■ **WHAT YOU NEED TO DO**: Transcribe the material from its first line onward, ending with the line that contains "([InmemStorageImpl]); a write" and adding nothing beyond it.

■ **DATA**:
(* ===== verification/Storage.v ===== *)
(** * Saving and loading the trees ([storage/util.hpp], [storage/util.cpp],
    [storage/adaptors/block_provider_impl.hpp], [inmem_storage_impl.hpp])

    The storage is a map from byte strings to byte strings, ordered by key
    ([InmemStorageImpl]); a write batch of it writes at once.  A block is saved
    under its hash, and its hash under the key by which its successors name it.
    Trees are saved block by block, only the blocks that are marked as dirty; all
    blocks of the storage are loaded, lowest first, into a bootstrapped tree.

    The caches of ProgPow that are filled while VeriBlock blocks are read are not
    modelled; [alloc] says where the allocator puts the endorsements of the block
    read from a key. *)
From stdpp Require Import sorting.
From Stdlib Require Import String.
From S2P Require Import Prelude BlockIndex Chain TreeAlgo PayloadsIndex BaseTree TreeStorage BlockTree StrUtil Serde Address Blocks Payloads Endorsements PopState BlockAddons StoredAddons AltParams StatelessValidation PowTrees AddEndorsement AltUtil VbkTree AltTree.

Notation kv_storage := (gmap (list Z) (list Z)).

(** ** Keys *)
Class DbKeys (B : Type) := {
  DB_BLOCK : Z;
  DB_PREV_BLOCK : Z;
  tip_key : list Z;
  (** A hash from the bytes of a value. *)
  hash_from : list Z → result (list Z)
}.
#[export] Instance btc_keys : DbKeys Btc.BtcBlock :=
  {| DB_BLOCK := 81; DB_PREV_BLOCK := 82; tip_key := [113; 98; 116; 99; 116; 105; 112]; hash_from := newBlob SHA256_HASH_SIZE |}.
#[export] Instance vbk_keys : DbKeys Vbk.VbkBlock :=
  {| DB_BLOCK := 87; DB_PREV_BLOCK := 84; tip_key := [119; 118; 98; 107; 116; 105; 112]; hash_from := newBlob VBK_BLOCK_HASH_SIZE |}.
#[export] Instance alt_keys : DbKeys Alt.AltBlock :=
  {| DB_BLOCK := 69; DB_PREV_BLOCK := 89; tip_key := [101; 97; 108; 116; 116; 105; 112]; hash_from b := Ok b |}.

Section keys.
Context (B : Type) `{DbKeys B}.
Definition block_key (hash : list Z) : list Z := DB_BLOCK :: hash.
Definition block_prev_key (hash : list Z) : list Z := DB_PREV_BLOCK :: hash.
End keys.

(** ** Iteration: [std::map] keeps its keys in lexicographic order *)
Fixpoint lex_le (a b : list Z) : bool :=
  match a, b with
  | [], _ => true
  | _ :: _, [] => false
  | x :: a, y :: b => (x <? y) || ((x =? y) && lex_le a b)
  end.
Definition key_le (a b : list Z * list Z) : Prop := lex_le a.1 b.1 = true.
#[export] Instance key_le_dec : RelDecision key_le := λ a b, decide (lex_le a.1 b.1 = true).

Definition entries (s : kv_storage) : list (list Z * list Z) := merge_sort key_le (map_to_list s).

(** [is_sub_vec] *)
Fixpoint is_sub_vec (cur sub : list Z) : bool :=
  match sub, cur with
  | [], _ => true
  | _ :: _, [] => false
  | y :: sub, x :: cur => (x =? y) && is_sub_vec cur sub
  end.

(** [seek] *)
Fixpoint seek (val : list Z) (l : list (list Z * list Z)) : list (list Z * list Z) :=
  match l with
  | [] => []
  | e :: l' => if is_sub_vec e.1 val then l else seek val l'
  end.

(** [valid]: the key starts with the prefix. *)
Definition has_prefix (prefix : Z) (e : list Z * list Z) : bool :=
  match e.1 with [] => false | x :: _ => x =? prefix end.

Fixpoint while_valid (prefix : Z) (l : list (list Z * list Z)) : list (list Z * list Z) :=
  match l with
  | [] => []
  | e :: l => if has_prefix prefix e then e :: while_valid prefix l else []
  end.

Definition iterate (prefix : Z) (s : kv_storage) : list (list Z * list Z) :=
  while_valid prefix (seek [prefix] (entries s)).

(** ** Blocks of one kind *)
Section blocks.
Context {B A SA P Ext : Type} `{Countable P, !DbKeys B, !NodeStorage B A SA}.
Context `{!BlockHash B (list Z), !BlockHeader B (list Z) (list Z)}.
Notation tree := (BaseBlockTree (list Z) (list Z) B A P Ext).
Notation index_t := (BlockIndex (list Z) B A).
Notation stored_t := (StoredBlockIndex B SA).
Implicit Types (s : kv_storage) (t : tree).

(** *** [BlockBatchImpl] *)
Definition writeBlock (hash prev_hash : list Z) (blk : stored_t) s : result kv_storage :=
  let s := <[block_prev_key B prev_hash := hash]> s in
  bytes ← written (StoredBlockIndex_toVbkEncoding blk);
  Ok (<[block_key B hash := bytes]> s).

Definition writeTip (hash : list Z) s : kv_storage := <[tip_key := hash]> s.

(** *** [BlockReaderImpl] *)
Definition getTip s : result (option (list Z)) :=
  match s !! tip_key with
  | None => Ok None
  | Some bytes_out => h ← hash_from bytes_out; Ok (Some h)
  end.

(** [BlockIteratorImpl::value] *)
Definition readValue (alloc : Z) (bytes : list Z) : result (option stored_t) :=
  match StoredBlockIndex_fromVbkEncoding alloc (newStream bytes) with
  | Ok (v, _) => Ok (Some v)
  | Invalid _ => Ok None
  | Assert w => Assert w | Throw w => Throw w | Undef w => Undef w | OutOfFuel => OutOfFuel
  end.

Definition getBlock (alloc : list Z → Z) (prev_hash : list Z) s : result (option stored_t) :=
  match s !! block_prev_key B prev_hash with
  | None => Ok None
  | Some hash_out =>
    hash ← hash_from hash_out;
    match s !! block_key B hash with
    | None => Ok None
    | Some bytes_out => readValue (alloc (block_key B hash)) bytes_out
    end
  end.

(** *** [saveTree] *)
Definition stored_deleted (v : stored_t) : bool := negb (Z.land (stored_status v) BLOCK_DELETED =? 0).

Definition higher_first (a b : list Z * index_t) : Prop := height b.2 <= height a.2.
#[export] Instance higher_first_dec : RelDecision higher_first := λ a b, decide (height b.2 <= height a.2).

Definition dirty_indices t : list (list Z * index_t) :=
  merge_sort higher_first (filter (λ e, isDirty e.2 = true) (map_to_list (blocks_ t))).

Definition saveTree (validator : index_t → result unit) (st : tree * kv_storage) : result (tree * kv_storage) :=
  let '(t, s) := st in
  let dirty := dirty_indices t in
  let t := with_blocks (fmap (λ i, if isDirty i then unsetDirty i else i)) t in
  s ← foldM (λ s e,
    validator e.2;;
    let hash := PayloadsIndex.getHash (BlockIndex.header e.2) in
    writeBlock hash (makePrevHash hash) (toStoredBlockIndex e.2) s) dirty s;
  match chain_tip (activeChain_ t) with
  | None => Undef "null tip"
  | Some tip =>
    i ← deref (blocks_ t) tip;
    Ok (t, writeTip (PayloadsIndex.getHash (BlockIndex.header i)) s)
  end.

(** *** [loadBlocksAndTip] *)
Fixpoint read_blocks (alloc : list Z → Z) (l : list (list Z * list Z)) : result (list stored_t) :=
  match l with
  | [] => Ok []
  | (key, bytes) :: l =>
    v ← readValue (alloc key) bytes;
    match v with
    | None => invalid "bad-value"
    | Some val =>
      out ← read_blocks alloc l;
      Ok (if stored_deleted val then out else val :: out)
    end
  end.

Definition loadBlocksAndTip (alloc : list Z → Z) s : result (list stored_t * option (list Z)) :=
  out ← read_blocks alloc (iterate DB_BLOCK s);
  res ← getTip s;
  match res, out with
  | None, _ :: _ => invalid (node_name +:+ "-bad-tip")%string
  | Some _, [] => invalid (node_name +:+ "-state-corruption")%string
  | _, _ => Ok (out, res)
  end.

(** *** [loadTree] *)
Definition lower_first (a b : stored_t) : Prop := stored_height a <= stored_height b.
#[export] Instance lower_first_dec : RelDecision lower_first := λ a b, decide (stored_height a <= stored_height b).

(** The virtual functions of the tree. *)
Section load.
Variables (loadBlockForward : stored_t → bool → tree → result tree) (loadTip : list Z → tree → result tree).

Definition loadTree (tiphash : list Z) (blocks : list stored_t) (fast_load : bool) t : result tree :=
  match blocks with
  | [] => Ok t
  | _ =>
    b ← isBootstrapped t;
    vassert b "tree must be bootstrapped";;
    t ← foldM (λ t block, loadBlockForward block fast_load t ?! "load-tree") (merge_sort lower_first blocks) t;
    t ← loadTip tiphash t ?! "load-tree";
    vassert (bool_decide (chain_tip (activeChain_ t) ≠ None)) "t != nullptr";;
    Ok t
  end.
End load.
End blocks.

(** ** The three trees *)
(** [validateBlockIndex] *)
Definition validateBlockIndex_vbk {K} `{Countable K} (index : BlockIndex K Vbk.VbkBlock VbkBlockAddon) : result unit :=
  vassert (negb (hasDuplicateIdsOf ∅ (vbk_vtbids (addon index)))) "Duplicate VTB IDs".

Section trees.
Context `{Hashes} `{ProgPow} `{CtParams}.
Context `{BR : !BlockRules (list Z) Btc.BtcBlock BtcBlockAddon, VR : !BlockRules (list Z) Vbk.VbkBlock VbkBlockAddon}.
Context (params : AltChainParams) (vbk_settlementInterval : Z).
Context {HKV : TreeHooks (list Z) (list Z) Vbk.VbkBlock VbkBlockAddon (list Z) (Protecting btc_tree)}.
Context {HKA : TreeHooks (list Z) (list Z) Alt.AltBlock AltBlockAddon (list Z) (Protecting vbk_tree)}.
Implicit Types w : alt_world.

Definition saveTrees (st : alt_world * kv_storage) : result (alt_world * kv_storage) :=
  let '(w, s) := st in
  r ← saveTree (λ _, Ok ()) (btc (vbk w), s);
  let w := set_ing (set_ing r.1 (vbk w)) w in
  r ← saveTree validateBlockIndex_vbk (vbk w, r.2);
  let w := set_ing r.1 w in
  saveTree (λ _, Ok ()) (w, r.2).

Definition btc_loadTree (tip : list Z) (blocks : list (StoredBlockIndex Btc.BtcBlock StoredBtcBlockAddon)) (fast_load : bool)
    (t : btc_tree) : result btc_tree :=
  loadTree (λ b fast t, loadBlockForward newBtcAddon newBtcHeader b fast t)
    (λ hash t, loadTip (HK := plain_hooks) (btc_key hash) t) tip blocks fast_load t.

Definition tip_or_default (tip : option (list Z)) : list Z := default [] tip.

Definition loadTrees (alloc : list Z → Z) (s : kv_storage) (fast_load : bool) w : result alt_world :=
  btcblocks ← loadBlocksAndTip alloc s ?! "load-btc-tree-blocks";
  vbkblocks ← loadBlocksAndTip alloc s ?! "load-vbk-tree-blocks";
  altblocks ← loadBlocksAndTip alloc s ?! "load-alt-tree-blocks";
  b ← btc_loadTree (tip_or_default btcblocks.2) btcblocks.1 fast_load (btc (vbk w)) ?! "failed-to-load-btc-tree";
  let w := set_ing (set_ing b (vbk w)) w in
  v ← loadTree (vbk_loadBlockForward vbk_settlementInterval) vbk_loadTip (tip_or_default vbkblocks.2) vbkblocks.1 fast_load
        (vbk w) ?! "failed-to-load-vbk-tree";
  let w := set_ing v w in
  loadTree (alt_loadBlockForward params) alt_loadTip (tip_or_default altblocks.2) altblocks.1 fast_load w
    ?! "failed-to-load-alt-tree".
End trees.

■ **RESULT**:
(* ===== verification/Storage.v ===== *)
(** * Saving and loading the trees ([storage/util.hpp], [storage/util.cpp],
    [storage/adaptors/block_provider_impl.hpp], [inmem_storage_impl.hpp])

    The storage is a map from byte strings to byte strings, ordered by key
    ([InmemStorageImpl]); a write batch of it writes at once.  A block is saved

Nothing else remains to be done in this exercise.